In order to address their use case, FinancialForce leveraged Duo to deploy certificates onto their devices managed by VMWare Workspace One (formerly AirWatch), then the IT team was able to apply policy at the point of application access to allow corporate laptops and deny other devices. Moreover, the company also moved to Duo’s SSO solution which has much more granular policy functionality.
“Duo became the link we needed to make our security philosophy really work,” Hall notes. “We now knew that if folks were downloading reports or manipulating data in a cloud application, that they were doing it from a safe device, and that their identity had been confirmed with MFA.”
With the core security use cases satisfied, FinancialForce began leveraging other components of Duo to ensure a robust security posture. For example, at the point of access, Duo can prompt users to update OS, software or browser versions when their devices fall out-of-date. The process used to be much more manual, requiring Hall and team to reach out to specific out-of-date users. “The self-remediation tool has dramatically improved our time-to-update metric when new versions of browsers are released,” Hall notes.

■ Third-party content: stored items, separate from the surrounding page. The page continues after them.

Lemma recommend_courses_refused cut_block sqrt argsort stopword_lines
    h r keywords tfidf tfidf_matrix top_n w_sim w_rating e :
  cosine_similarity sqrt
    (tfidf (cleaned_query cut_block stopword_lines keywords)) tfidf_matrix
  = Err e ->
  recommend_courses cut_block sqrt argsort (Ok stopword_lines)
    keywords r tfidf tfidf_matrix top_n w_sim w_rating h
  = (h, Err e).
Proof.
  intros He. unfold recommend_courses.
  rewrite (bind_ok _ _ h h (cleaned_query cut_block stopword_lines keywords))
    by reflexivity.
  cbv zeta. apply bind_err. unfold lift. rewrite He. reflexivity.
Qed.

(** X5: for a catalog with rows, a matrix with another number of rows
    is refused with a ValueError: when the similarities are assigned
    (line 76), or already by [cosine_similarity] (line 73) when the
    matrix has no row or no column; the caller's catalog is
    unchanged. *)
Theorem matrix_of_another_height_is_refused cut_block sqrt argsort
    stopword_lines h r cat keywords tfidf tfidf_matrix top_n w_sim w_rating :
  nth_error h r = Some cat ->
  (0 < nrows cat)%nat ->
  length tfidf_matrix <> nrows cat ->
  Forall (fun row =>
            length row
            = length (tfidf (cleaned_query cut_block stopword_lines keywords)))
         tfidf_matrix ->
  exists h',
    recommend_courses cut_block sqrt argsort (Ok stopword_lines)
      keywords r tfidf tfidf_matrix top_n w_sim w_rating h
    = (h', Err ValueError)
    /\ nth_error h' r = Some cat.
Proof.
  intros Hr Hrows Hlen Hwidth.
  destruct (Nat.eq_dec (length tfidf_matrix) 0) as [HY|HY];
    [|destruct (Nat.eq_dec
                  (length (tfidf (cleaned_query cut_block stopword_lines
                                    keywords))) 0) as [HX|HX]].
  - exists h. split; [|exact Hr].
    apply recommend_courses_refused, cosine_similarity_empty.
    right. exact HY.
  - exists h. split; [|exact Hr].
    apply recommend_courses_refused, cosine_similarity_empty.
    left. exact HX.
  - exists (h ++ [cat]). split.
    + apply recommend_courses_misaligned; try assumption; lia.
    + rewrite nth_error_app1; [exact Hr|].
      apply nth_error_Some. congruence.
Qed.

Lemma matrix_of_another_height_is_refused_witness :
  exists h',
    recommend_courses whole_block fixed_sqrt stable_argsort
      (Ok demo_stopword_lines) (str "workload") 0%nat
      (bag_of_words demo_vocabulary)
      [bag_of_words demo_vocabulary (str "clear")] 5 (7 # 10) (3 # 10)
      [demo_catalog]
    = (h', Err ValueError)
    /\ nth_error h' 0 = Some demo_catalog.
Proof.
  apply (matrix_of_another_height_is_refused whole_block fixed_sqrt
           stable_argsort demo_stopword_lines [demo_catalog] 0%nat
           demo_catalog (str "workload") (bag_of_words demo_vocabulary)
           [bag_of_words demo_vocabulary (str "clear")]).
  - reflexivity.
  - vm_compute. lia.
  - vm_compute. discriminate.
  - repeat constructor.
Defined.

(** X24: a matrix without rows, as an empty catalog gives, is refused
    by [cosine_similarity] with a ValueError (line 73), and so is a
    query vector without columns: the call raises before the catalog
    is copied (line 75), and the heap is as it was. *)
Theorem empty_matrix_is_refused cut_block sqrt argsort stopword_lines
    h r keywords tfidf tfidf_matrix top_n w_sim w_rating :
  length tfidf_matrix = 0%nat
  \/ length (tfidf (cleaned_query cut_block stopword_lines keywords)) = 0%nat ->
  recommend_courses cut_block sqrt argsort (Ok stopword_lines)
    keywords r tfidf tfidf_matrix top_n w_sim w_rating h
  = (h, Err ValueError).
Proof.
  intros H. apply recommend_courses_refused, cosine_similarity_empty.
  destruct H as [H|H]; [right | left]; exact H.
Qed.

Moreover, the IT team also began to group applications by their security priority within Duo. This allowed them to set access policy regarding the frequency of MFA prompt and state of device health on an application by application basis. For example, for access to highly sensitive applications, users are prompted every four hours with a second factor and their device must meet certain posture requirements. However, for access to other less critical applications, users may be prompted less often, devices may be slightly out-of-date, but access is still granted.
Working with Duo
Throughout the implementation and now-standing relationship, FinancialForce has leveraged DuoCare, Duo’s premium support, to both provide technical and business guidance to the IT team. “The experience with DuoCare has been top notch.” Hall notes, “The way that the team responds to our thoughts and concerns is absolutely fantastic.”
One example of FinancialForce’s success with DuoCare is the Executive Business Review process. The DuoCare team provides internal business and security stakeholders with information regarding the access and device status in their current environment, benchmarking them against peer groups and the industry as a whole. “These reviews have been incredibly valuable.” Hall says, “Oftentimes metrics can be very introspective, but getting that external view as to where we stand overall or against industry benchmarks is super helpful when thinking about security value.”

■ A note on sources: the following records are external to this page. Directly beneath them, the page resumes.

(** * ProtonVPNUserSetting: the user-settings facade of protonvpn-nm-lib

    A shallow embedding of [protonvpn_nm_lib/lib/user_settings.py].

    The class [ProtonVPNUserSetting] holds three collaborators
    ([user_conf_manager], [user_manager], [ks_manager]) and offers getters and
    setters for the protocol, kill switch, DNS and NetShield settings.  Every
    method is embedded as a computation in a state-and-exception monad whose
    state holds the three collaborators' states, the heap of list objects and
    the log of the calls the facade made. *)

From stdpp Require Import gmap strings list fin_maps pretty.
From Stdlib Require Import ZArith Ascii String.

Open Scope string_scope.

(** ** Enumerations (module [enums], imported by the source)

    Each Python enumeration is a module holding an inductive type [t], so that
    members read as in the source: [ProtocolEnum.TCP]. *)

(** Modelled from the spec: the declaration of [ProtocolEnum] is not part of
    the source file.  The spec names the tunneling protocols OpenVPN-UDP,
    OpenVPN-TCP and WireGuard; a member's [value] is its lower-case name, which
    the display form upper-cases ("OpenVPN (UDP)", "WIREGUARD"). *)
Module ProtocolEnum.
Inductive t := TCP | UDP | WIREGUARD.

Definition name (p : t) : string :=
  match p with TCP => "TCP" | UDP => "UDP" | WIREGUARD => "WIREGUARD" end.

Definition value (p : t) : string :=
  match p with TCP => "tcp" | UDP => "udp" | WIREGUARD => "wireguard" end.

#[global] Instance eq_dec : EqDecision t.
Proof. solve_decision. Defined.
End ProtocolEnum.

(** Modelled from the spec: the implementation families that tag a protocol. *)
Module ProtocolImplementationEnum.
Inductive t := OPENVPN | WIREGUARD.

#[global] Instance eq_dec : EqDecision t.
Proof. solve_decision. Defined.
End ProtocolImplementationEnum.

(** Modelled from the spec: kill switch modes Off, On-permanent and On. *)
Module KillswitchStatusEnum.
Inductive t := DISABLED | HARD | SOFT.

Definition name (k : t) : string :=
  match k with DISABLED => "DISABLED" | HARD => "HARD" | SOFT => "SOFT" end.

#[global] Instance eq_dec : EqDecision t.
Proof. solve_decision. Defined.
End KillswitchStatusEnum.

(** Modelled from the spec: the DNS modes.  [ENABLED] is the spec's Automatic,
    [CUSTOM] its Custom; these are the two members the source mentions. *)
Module UserSettingStatusEnum.
Inductive t := ENABLED | CUSTOM.

Definition name (s : t) : string :=
  match s with ENABLED => "ENABLED" | CUSTOM => "CUSTOM" end.

#[global] Instance eq_dec : EqDecision t.
Proof. solve_decision. Defined.
End UserSettingStatusEnum.

(** Modelled from the spec: the NetShield levels BlockMalware,
    BlockAdsAndMalware and Disabled, under the member names of the source. *)
Module NetshieldTranslationEnum.
Inductive t := MALWARE | ADS_MALWARE | DISABLED.

Definition name (n : t) : string :=
  match n with
  | MALWARE => "MALWARE" | ADS_MALWARE => "ADS_MALWARE" | DISABLED => "DISABLED"
  end.

#[global] Instance eq_dec : EqDecision t.
Proof. solve_decision. Defined.
End NetshieldTranslationEnum.

(** Modelled from the spec: the account tier is an ordinal with Free at the
    bottom and paid tiers above it. *)
Module ServerTierEnum.
Inductive t := FREE | BASIC | PLUS_VISIONARY | PM.

Definition name (x : t) : string :=
  match x with
  | FREE => "FREE" | BASIC => "BASIC"
  | PLUS_VISIONARY => "PLUS_VISIONARY" | PM => "PM"
  end.

#[global] Instance eq_dec : EqDecision t.
Proof. solve_decision. Defined.
End ServerTierEnum.

(** The keys of the settings dictionary; the source uses these five. *)
Module DisplayUserSettingsEnum.
Inductive t := PROTOCOL | KILLSWITCH | DNS | CUSTOM_DNS | NETSHIELD.

#[global] Instance eq_dec : EqDecision t.
Proof. solve_decision. Defined.

Definition to_nat (k : t) : nat :=
  match k with
  | PROTOCOL => 0 | KILLSWITCH => 1 | DNS => 2 | CUSTOM_DNS => 3 | NETSHIELD => 4
  end.

Definition of_nat (n : nat) : t :=
  match n with
  | 0 => PROTOCOL | 1 => KILLSWITCH | 2 => DNS | 3 => CUSTOM_DNS | _ => NETSHIELD
  end.

#[global] Instance countable : Countable t.
Proof. refine (inj_countable' to_nat of_nat _); by intros []. Defined.
End DisplayUserSettingsEnum.

(** The keys of the nested dictionary [get_user_configurations] returns; the
    source reads [user_configs[DNS][DNS_STATUS]] and [user_configs[DNS][CUSTOM_DNS]]. *)
Module UserSettingConnectionEnum.
Inductive t := DNS | DNS_STATUS | CUSTOM_DNS.

#[global] Instance eq_dec : EqDecision t.
Proof. solve_decision. Defined.
End UserSettingConnectionEnum.

(** ** Python objects *)

(** The immutable objects a caller can hand to a setter: [None], booleans,
    integers, strings and enumeration members. *)
Inductive value :=
| VNone
| VBool (b : bool)
| VInt (z : Z)
| VStr (s : string)
| VProtocol (p : ProtocolEnum.t)
| VKillswitch (k : KillswitchStatusEnum.t)
| VStatus (s : UserSettingStatusEnum.t)
| VNetshield (n : NetshieldTranslationEnum.t)
| VTier (x : ServerTierEnum.t).

#[global] Instance value_eq_dec : EqDecision value.
Proof. solve_decision. Defined.

(** What a dictionary of settings holds: an immutable object or a list of
    strings (the custom DNS servers). *)
Inductive object :=
| OVal (v : value)
| OList (l : list string).

#[global] Instance object_eq_dec : EqDecision object.
Proof. solve_decision. Defined.

(** Truth value of an object, as [not x] and [if x:] test it.  The
    enumerations are plain [Enum] classes (nothing is mixed in), and every
    member of such a class is true. *)
Definition truthy (v : value) : bool :=
  match v with
  | VNone => false
  | VBool b => b
  | VInt z => negb (z =? 0)%Z
  | VStr s => negb (String.eqb s "")
  | VProtocol _ | VKillswitch _ | VStatus _ | VNetshield _ | VTier _ => true
  end.

(** [if custom_dns_ips:] on a list. *)
Definition list_truthy {A} (l : list A) : bool :=
  match l with [] => false | _ :: _ => true end.

(** [isinstance(x, ProtocolEnum)] *)
Definition isinstance_ProtocolEnum (v : value) : bool :=
  match v with VProtocol _ => true | _ => false end.

(** [isinstance(x, UserSettingStatusEnum)] *)
Definition isinstance_UserSettingStatusEnum (v : value) : bool :=
  match v with VStatus _ => true | _ => false end.

(** [x == ServerTierEnum.FREE]: a member of a plain [Enum] equals itself only. *)
Definition eq_ServerTierEnum_FREE (v : value) : bool :=
  match v with VTier ServerTierEnum.FREE => true | _ => false end.

(** ** Strings *)

Definition nl : string := String (ascii_of_nat 10) EmptyString.
Definition dquote : string := String (ascii_of_nat 34) EmptyString.

(** [c.upper()] on one ASCII character. *)
Definition upper_ascii (c : ascii) : ascii :=
  let n := nat_of_ascii c in
  if (97 <=? n)%nat && (n <=? 122)%nat then ascii_of_nat (n - 32) else c.

(** [s.upper()] (the enumerations' values are ASCII). *)
Fixpoint upper (s : string) : string :=
  match s with
  | EmptyString => EmptyString
  | String c s' => String (upper_ascii c) (upper s')
  end.

(** [sep.join(l)] *)
Definition join (sep : string) (l : list string) : string :=
  String.concat sep l.

(** [str(x)], which [format] substitutes for each replacement field. *)
Definition py_str (v : value) : string :=
  match v with
  | VNone => "None"
  | VBool true => "True"
  | VBool false => "False"
  | VInt z => pretty z
  | VStr s => s
  | VProtocol p => "ProtocolEnum." ++ ProtocolEnum.name p
  | VKillswitch k => "KillswitchStatusEnum." ++ KillswitchStatusEnum.name k
  | VStatus s => "UserSettingStatusEnum." ++ UserSettingStatusEnum.name s
  | VNetshield n => "NetshieldTranslationEnum." ++ NetshieldTranslationEnum.name n
  | VTier x => "ServerTierEnum." ++ ServerTierEnum.name x
  end.

(** ** Exceptions *)

(** The exceptions in play.  [Exception] is the built-in class the facade
    raises, either with a message or wrapping the exception it caught
    ([raise Exception(e)]).  [KeyboardInterrupt] stands for the exceptions
    that are not subclasses of [Exception]. *)
Inductive exn :=
| Exception (msg : string)
| ExceptionFrom (e : exn)
| DisableConnectivityCheckError (msg : string)
| ProtonVPNException (msg : string)
| KeyError
| TypeError
| AttributeError
| KeyboardInterrupt.

(** [isinstance(e, Exception)]: what [except (ProtonVPNException, Exception)] catches. *)
Definition is_Exception (e : exn) : bool :=
  match e with KeyboardInterrupt => false | _ => true end.

(** [isinstance(e, DisableConnectivityCheckError)] *)
Definition is_DisableConnectivityCheckError (e : exn) : bool :=
  match e with DisableConnectivityCheckError _ => true | _ => false end.

Inductive outcome (A : Type) :=
| Return (a : A)
| Raise (e : exn).
Arguments Return {A} a.
Arguments Raise {A} e.

Definition raises {A} (o : outcome A) : bool :=
  match o with Return _ => false | Raise _ => true end.

#[global] Instance outcome_ret : MRet outcome := fun _ a => Return a.
#[global] Instance outcome_bind : MBind outcome := fun _ _ f o =>
  match o with
  | Return a => f a
  | Raise e => Raise e
  end.

(** ** Dictionaries with literal keys

    The small literal dictionaries of the source ([KILLSWITCH_STATUS_TEXT],
    [SUPPORTED_PROTOCOLS], [dns_status], [netshield_status]) are association
    lists with distinct keys, written in the order of the source. *)

Fixpoint assoc {K V} `{EqDecision K} (d : list (K * V)) (k : K) : option V :=
  match d with
  | [] => None
  | (k', v) :: d' => if decide (k' = k) then Some v else assoc d' k
  end.

(** [d[k]] for a key that is hashable. *)
Definition getitem {K V} `{EqDecision K} (d : list (K * V)) (k : K) : outcome V :=
  match assoc d k with
  | Some v => Return v
  | None => Raise KeyError
  end.

(** [d[o]] for an arbitrary object: a list is unhashable. *)
Definition getitem_object {V} (d : list (value * V)) (o : object) : outcome V :=
  match o with
  | OList _ => Raise TypeError
  | OVal v => getitem d v
  end.

(** [d[k]] on the settings dictionary. *)
Definition getitem_settings
    (d : gmap DisplayUserSettingsEnum.t object) (k : DisplayUserSettingsEnum.t)
  : outcome object :=
  match d !! k with
  | Some o => Return o
  | None => Raise KeyError
  end.

(** Modelled from the spec: the constant [SUPPORTED_PROTOCOLS] of the module
    [constants] is not part of the source file; the OpenVPN family holds the
    TCP and UDP transports and WireGuard is a family of its own. *)
Definition SUPPORTED_PROTOCOLS
  : list (ProtocolImplementationEnum.t * list ProtocolEnum.t) :=
  [ (ProtocolImplementationEnum.OPENVPN, [ProtocolEnum.TCP; ProtocolEnum.UDP]);
    (ProtocolImplementationEnum.WIREGUARD, [ProtocolEnum.WIREGUARD]) ].

(** [o in l] for a list of protocols: equality with some element. *)
Definition contains_protocol (l : list ProtocolEnum.t) (o : object) : bool :=
  match o with
  | OVal (VProtocol p) => bool_decide (p ∈ l)
  | _ => false
  end.

(** [o.value.upper()].  Every member of an enumeration has a [value]; that of
    a protocol is its string, and [member_value] gives that of a member of
    the other enumerations, whose declarations are outside the source file.
    Only a string has [upper]; the other objects have no [value]. *)
Definition value_upper (member_value : value → value) (o : object)
  : outcome string :=
  match o with
  | OVal (VProtocol p) => Return (upper (ProtocolEnum.value p))
  | OVal ((VKillswitch _ | VStatus _ | VNetshield _ | VTier _) as member) =>
      match member_value member with
      | VStr text => Return (upper text)
      | _ => Raise AttributeError
      end
  | _ => Raise AttributeError
  end.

Over the course of the partnership, “the DuoCare experience has been so good that I have used it as a model internally to our customer success team,” Hall admits.
Hall and team have also been pleased with the development of the product in general. “Duo keeps innovating. From the time we bought to now, sometimes you have to step back and say ‘wow, that’s a lot of additional value.’”
One example is the new Duo Device Health application, which can be used to assess the security posture of non-managed devices. FinancialForce is planning to use the new Duo functionality to assess the posture of partner or vendor laptops that may need access to certain applications.
Moving Forward With Duo
“At FinancialForce, our number one value is trust.” Hall states, “Duo has helped us build that into our culture. Every time an employee logs in and sees Duo, they know they’re enacting our culture of trust.”
“We work with a lot of vendors, but it’s rare to have a partner like Duo. Duo continues to innovate, communicate well with us, and make us feel like we’re succeeding in our mission to deliver a trusted solution. The product roadmap is a coherent security vision we’re really excited about and we are looking forward to having Duo at the center of our infrastructure moving forward.”